[[ Data extract open ]]

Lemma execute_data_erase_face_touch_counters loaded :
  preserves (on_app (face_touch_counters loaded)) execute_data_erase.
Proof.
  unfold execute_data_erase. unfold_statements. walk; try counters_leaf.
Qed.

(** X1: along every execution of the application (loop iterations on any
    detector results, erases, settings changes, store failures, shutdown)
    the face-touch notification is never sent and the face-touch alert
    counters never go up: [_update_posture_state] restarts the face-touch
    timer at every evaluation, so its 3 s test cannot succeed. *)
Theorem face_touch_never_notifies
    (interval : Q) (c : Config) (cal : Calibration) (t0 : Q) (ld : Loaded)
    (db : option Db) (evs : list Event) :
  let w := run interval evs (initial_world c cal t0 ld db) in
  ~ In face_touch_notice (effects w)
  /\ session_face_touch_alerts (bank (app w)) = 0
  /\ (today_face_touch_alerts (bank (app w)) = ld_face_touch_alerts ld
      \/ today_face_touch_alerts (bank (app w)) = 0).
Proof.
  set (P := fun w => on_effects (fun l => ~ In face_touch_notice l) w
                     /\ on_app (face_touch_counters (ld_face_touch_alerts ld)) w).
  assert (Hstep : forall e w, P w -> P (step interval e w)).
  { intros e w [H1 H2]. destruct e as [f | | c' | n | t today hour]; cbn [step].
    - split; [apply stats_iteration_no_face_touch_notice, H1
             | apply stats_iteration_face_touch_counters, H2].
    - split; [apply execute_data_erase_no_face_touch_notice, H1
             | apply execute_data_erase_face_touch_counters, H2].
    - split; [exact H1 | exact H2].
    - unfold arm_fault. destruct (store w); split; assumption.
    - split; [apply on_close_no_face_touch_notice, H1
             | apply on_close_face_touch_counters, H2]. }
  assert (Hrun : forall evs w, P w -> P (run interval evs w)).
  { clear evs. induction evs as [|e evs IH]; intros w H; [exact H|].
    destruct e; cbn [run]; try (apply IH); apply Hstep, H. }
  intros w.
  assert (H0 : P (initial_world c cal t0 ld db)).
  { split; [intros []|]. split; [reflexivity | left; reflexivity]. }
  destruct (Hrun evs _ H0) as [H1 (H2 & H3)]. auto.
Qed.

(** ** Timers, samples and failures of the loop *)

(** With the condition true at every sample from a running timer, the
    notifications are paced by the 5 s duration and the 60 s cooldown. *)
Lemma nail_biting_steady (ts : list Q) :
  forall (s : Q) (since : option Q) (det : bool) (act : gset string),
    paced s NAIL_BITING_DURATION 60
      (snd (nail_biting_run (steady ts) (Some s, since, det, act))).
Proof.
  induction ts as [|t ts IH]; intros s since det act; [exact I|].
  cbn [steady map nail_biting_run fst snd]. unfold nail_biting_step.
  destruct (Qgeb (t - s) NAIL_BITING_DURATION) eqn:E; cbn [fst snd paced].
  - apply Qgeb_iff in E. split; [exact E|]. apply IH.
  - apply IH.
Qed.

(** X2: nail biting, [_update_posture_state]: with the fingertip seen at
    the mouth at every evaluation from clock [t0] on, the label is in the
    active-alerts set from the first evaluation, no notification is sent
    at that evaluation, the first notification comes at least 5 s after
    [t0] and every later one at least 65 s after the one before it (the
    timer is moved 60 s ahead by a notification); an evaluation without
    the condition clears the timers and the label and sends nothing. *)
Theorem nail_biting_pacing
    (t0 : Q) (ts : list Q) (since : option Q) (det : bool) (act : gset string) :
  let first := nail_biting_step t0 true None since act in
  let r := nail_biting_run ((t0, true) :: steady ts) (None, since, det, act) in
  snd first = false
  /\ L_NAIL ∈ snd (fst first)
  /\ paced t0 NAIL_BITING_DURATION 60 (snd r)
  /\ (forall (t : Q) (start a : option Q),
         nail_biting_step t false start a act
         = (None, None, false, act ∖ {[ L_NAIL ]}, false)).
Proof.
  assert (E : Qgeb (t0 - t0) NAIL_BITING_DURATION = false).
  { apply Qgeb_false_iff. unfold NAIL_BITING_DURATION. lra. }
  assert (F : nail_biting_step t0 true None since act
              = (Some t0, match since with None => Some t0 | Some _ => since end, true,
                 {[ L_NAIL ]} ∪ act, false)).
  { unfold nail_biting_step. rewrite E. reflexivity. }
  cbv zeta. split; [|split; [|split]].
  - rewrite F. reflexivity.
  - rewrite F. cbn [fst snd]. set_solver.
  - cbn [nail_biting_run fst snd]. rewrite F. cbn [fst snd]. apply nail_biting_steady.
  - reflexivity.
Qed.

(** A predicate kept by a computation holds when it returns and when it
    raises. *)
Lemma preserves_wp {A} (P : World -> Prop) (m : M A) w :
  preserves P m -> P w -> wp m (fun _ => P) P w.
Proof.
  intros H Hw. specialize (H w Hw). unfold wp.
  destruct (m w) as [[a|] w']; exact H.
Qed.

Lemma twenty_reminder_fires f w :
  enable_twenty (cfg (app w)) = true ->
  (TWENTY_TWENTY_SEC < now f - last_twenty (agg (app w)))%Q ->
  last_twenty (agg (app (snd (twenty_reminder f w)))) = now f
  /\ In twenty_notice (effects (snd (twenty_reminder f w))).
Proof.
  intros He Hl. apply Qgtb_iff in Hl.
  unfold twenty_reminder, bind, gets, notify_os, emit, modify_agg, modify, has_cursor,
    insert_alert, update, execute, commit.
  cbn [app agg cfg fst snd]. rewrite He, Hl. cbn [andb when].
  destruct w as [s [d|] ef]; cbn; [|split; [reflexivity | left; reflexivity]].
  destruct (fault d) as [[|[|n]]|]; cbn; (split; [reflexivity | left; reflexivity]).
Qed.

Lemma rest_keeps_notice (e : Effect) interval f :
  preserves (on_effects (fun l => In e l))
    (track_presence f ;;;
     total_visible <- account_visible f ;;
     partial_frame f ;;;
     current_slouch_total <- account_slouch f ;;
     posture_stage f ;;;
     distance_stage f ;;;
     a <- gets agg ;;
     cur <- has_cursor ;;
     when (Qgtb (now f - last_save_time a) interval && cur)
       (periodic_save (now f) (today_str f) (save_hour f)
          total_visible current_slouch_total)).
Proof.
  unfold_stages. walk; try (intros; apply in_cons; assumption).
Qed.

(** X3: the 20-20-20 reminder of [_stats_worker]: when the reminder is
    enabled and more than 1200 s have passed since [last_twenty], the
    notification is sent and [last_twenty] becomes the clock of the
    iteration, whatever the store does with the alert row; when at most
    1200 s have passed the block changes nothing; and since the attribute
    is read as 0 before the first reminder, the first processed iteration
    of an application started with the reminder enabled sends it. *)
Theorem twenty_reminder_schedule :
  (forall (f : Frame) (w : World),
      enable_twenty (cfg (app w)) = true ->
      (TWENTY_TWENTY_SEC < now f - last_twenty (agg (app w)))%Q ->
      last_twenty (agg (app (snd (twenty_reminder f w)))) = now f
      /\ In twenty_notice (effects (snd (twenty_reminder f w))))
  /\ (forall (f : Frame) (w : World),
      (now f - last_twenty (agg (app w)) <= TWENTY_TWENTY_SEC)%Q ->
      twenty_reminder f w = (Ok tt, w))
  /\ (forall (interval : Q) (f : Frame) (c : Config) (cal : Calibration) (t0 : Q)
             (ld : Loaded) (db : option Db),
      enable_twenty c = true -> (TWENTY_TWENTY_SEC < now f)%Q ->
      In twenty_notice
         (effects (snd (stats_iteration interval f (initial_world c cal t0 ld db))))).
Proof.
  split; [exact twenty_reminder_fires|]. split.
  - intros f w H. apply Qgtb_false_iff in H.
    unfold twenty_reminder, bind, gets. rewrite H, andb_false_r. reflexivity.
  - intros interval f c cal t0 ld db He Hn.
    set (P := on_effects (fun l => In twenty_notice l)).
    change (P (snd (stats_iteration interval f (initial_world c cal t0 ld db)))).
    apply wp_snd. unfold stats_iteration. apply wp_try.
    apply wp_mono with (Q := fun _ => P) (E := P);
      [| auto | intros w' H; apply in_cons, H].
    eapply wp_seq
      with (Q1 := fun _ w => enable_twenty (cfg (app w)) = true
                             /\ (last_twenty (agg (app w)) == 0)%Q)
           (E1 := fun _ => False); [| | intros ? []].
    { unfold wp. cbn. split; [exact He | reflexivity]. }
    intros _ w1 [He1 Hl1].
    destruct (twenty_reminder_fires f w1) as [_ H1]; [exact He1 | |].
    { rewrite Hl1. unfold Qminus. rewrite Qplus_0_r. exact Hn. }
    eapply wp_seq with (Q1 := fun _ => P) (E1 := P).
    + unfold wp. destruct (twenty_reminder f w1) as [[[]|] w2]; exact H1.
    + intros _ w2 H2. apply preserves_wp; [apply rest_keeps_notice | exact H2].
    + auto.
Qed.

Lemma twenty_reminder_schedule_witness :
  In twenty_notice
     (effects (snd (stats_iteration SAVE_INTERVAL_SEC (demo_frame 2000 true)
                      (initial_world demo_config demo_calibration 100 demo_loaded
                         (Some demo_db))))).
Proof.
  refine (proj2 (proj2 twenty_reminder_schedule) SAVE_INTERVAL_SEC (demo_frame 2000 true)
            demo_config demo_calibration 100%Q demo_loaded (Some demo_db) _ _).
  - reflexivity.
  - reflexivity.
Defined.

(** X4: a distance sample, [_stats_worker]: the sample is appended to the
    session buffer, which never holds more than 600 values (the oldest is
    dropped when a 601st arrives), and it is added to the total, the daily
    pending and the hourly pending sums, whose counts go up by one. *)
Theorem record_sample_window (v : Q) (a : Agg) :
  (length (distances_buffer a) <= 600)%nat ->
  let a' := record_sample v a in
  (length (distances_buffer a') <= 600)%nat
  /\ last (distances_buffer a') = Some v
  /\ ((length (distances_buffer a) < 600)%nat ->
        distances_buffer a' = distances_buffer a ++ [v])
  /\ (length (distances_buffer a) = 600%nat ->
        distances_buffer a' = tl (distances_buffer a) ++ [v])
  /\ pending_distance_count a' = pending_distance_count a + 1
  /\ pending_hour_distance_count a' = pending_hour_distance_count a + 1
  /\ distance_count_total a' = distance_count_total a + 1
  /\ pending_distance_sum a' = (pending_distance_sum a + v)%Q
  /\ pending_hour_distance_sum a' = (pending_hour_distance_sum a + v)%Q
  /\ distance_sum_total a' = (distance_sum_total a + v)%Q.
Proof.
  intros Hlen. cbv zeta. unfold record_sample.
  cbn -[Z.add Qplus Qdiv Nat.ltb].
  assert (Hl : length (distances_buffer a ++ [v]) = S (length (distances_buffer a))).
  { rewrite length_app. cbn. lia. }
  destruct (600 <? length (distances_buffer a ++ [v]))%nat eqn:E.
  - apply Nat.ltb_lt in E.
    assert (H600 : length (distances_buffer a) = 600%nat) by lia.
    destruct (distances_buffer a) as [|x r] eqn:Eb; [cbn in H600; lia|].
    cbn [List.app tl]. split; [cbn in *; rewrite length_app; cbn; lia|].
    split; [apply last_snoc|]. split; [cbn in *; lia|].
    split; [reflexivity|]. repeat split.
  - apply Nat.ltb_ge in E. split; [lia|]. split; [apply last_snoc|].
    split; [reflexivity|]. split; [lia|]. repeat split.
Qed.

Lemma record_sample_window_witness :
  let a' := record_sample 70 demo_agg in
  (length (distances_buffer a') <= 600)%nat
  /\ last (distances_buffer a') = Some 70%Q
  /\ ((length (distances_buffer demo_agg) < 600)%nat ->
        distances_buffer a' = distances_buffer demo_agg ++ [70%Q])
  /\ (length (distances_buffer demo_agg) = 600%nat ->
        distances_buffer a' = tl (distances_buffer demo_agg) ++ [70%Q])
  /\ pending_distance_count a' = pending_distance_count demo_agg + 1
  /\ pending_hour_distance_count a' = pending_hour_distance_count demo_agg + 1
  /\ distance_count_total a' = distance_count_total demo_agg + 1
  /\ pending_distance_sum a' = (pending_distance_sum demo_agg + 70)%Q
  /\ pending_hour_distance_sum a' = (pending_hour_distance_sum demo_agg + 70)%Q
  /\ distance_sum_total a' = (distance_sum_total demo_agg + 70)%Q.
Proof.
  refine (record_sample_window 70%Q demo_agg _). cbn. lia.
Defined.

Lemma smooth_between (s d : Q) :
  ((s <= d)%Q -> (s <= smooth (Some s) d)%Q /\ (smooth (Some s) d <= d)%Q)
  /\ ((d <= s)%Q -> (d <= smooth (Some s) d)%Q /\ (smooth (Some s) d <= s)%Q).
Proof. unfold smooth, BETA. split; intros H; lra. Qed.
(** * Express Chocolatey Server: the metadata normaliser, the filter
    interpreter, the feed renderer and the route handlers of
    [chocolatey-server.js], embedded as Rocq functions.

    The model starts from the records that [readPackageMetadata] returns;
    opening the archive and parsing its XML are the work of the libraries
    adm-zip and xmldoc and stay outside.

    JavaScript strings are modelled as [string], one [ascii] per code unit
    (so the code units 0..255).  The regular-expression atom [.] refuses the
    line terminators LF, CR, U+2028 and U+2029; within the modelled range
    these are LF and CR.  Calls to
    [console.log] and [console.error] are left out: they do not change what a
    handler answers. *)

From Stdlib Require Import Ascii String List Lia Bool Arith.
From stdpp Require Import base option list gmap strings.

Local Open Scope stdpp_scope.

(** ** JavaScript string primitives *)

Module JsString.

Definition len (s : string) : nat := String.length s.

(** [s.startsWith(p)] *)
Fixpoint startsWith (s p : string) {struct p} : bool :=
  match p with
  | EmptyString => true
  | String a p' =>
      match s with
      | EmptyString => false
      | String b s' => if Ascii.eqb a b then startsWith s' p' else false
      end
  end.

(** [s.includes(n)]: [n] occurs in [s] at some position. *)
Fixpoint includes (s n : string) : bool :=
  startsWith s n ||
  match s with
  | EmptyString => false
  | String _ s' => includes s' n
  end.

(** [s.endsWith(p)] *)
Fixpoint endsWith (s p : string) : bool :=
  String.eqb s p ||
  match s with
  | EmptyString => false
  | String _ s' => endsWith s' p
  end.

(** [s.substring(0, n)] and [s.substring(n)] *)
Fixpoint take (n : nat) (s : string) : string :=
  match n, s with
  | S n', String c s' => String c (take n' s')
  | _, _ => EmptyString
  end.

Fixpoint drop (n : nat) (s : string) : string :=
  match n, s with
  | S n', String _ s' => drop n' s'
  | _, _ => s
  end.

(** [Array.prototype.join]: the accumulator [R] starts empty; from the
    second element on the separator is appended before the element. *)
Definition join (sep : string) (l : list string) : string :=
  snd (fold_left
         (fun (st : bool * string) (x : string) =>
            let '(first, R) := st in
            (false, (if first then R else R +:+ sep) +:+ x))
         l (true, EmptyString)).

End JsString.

[[ Data extract closed ]]

Task statement => Write down how many lines in this listing contain the word "Hstep"; the number is the whole answer.

Result of the task => 2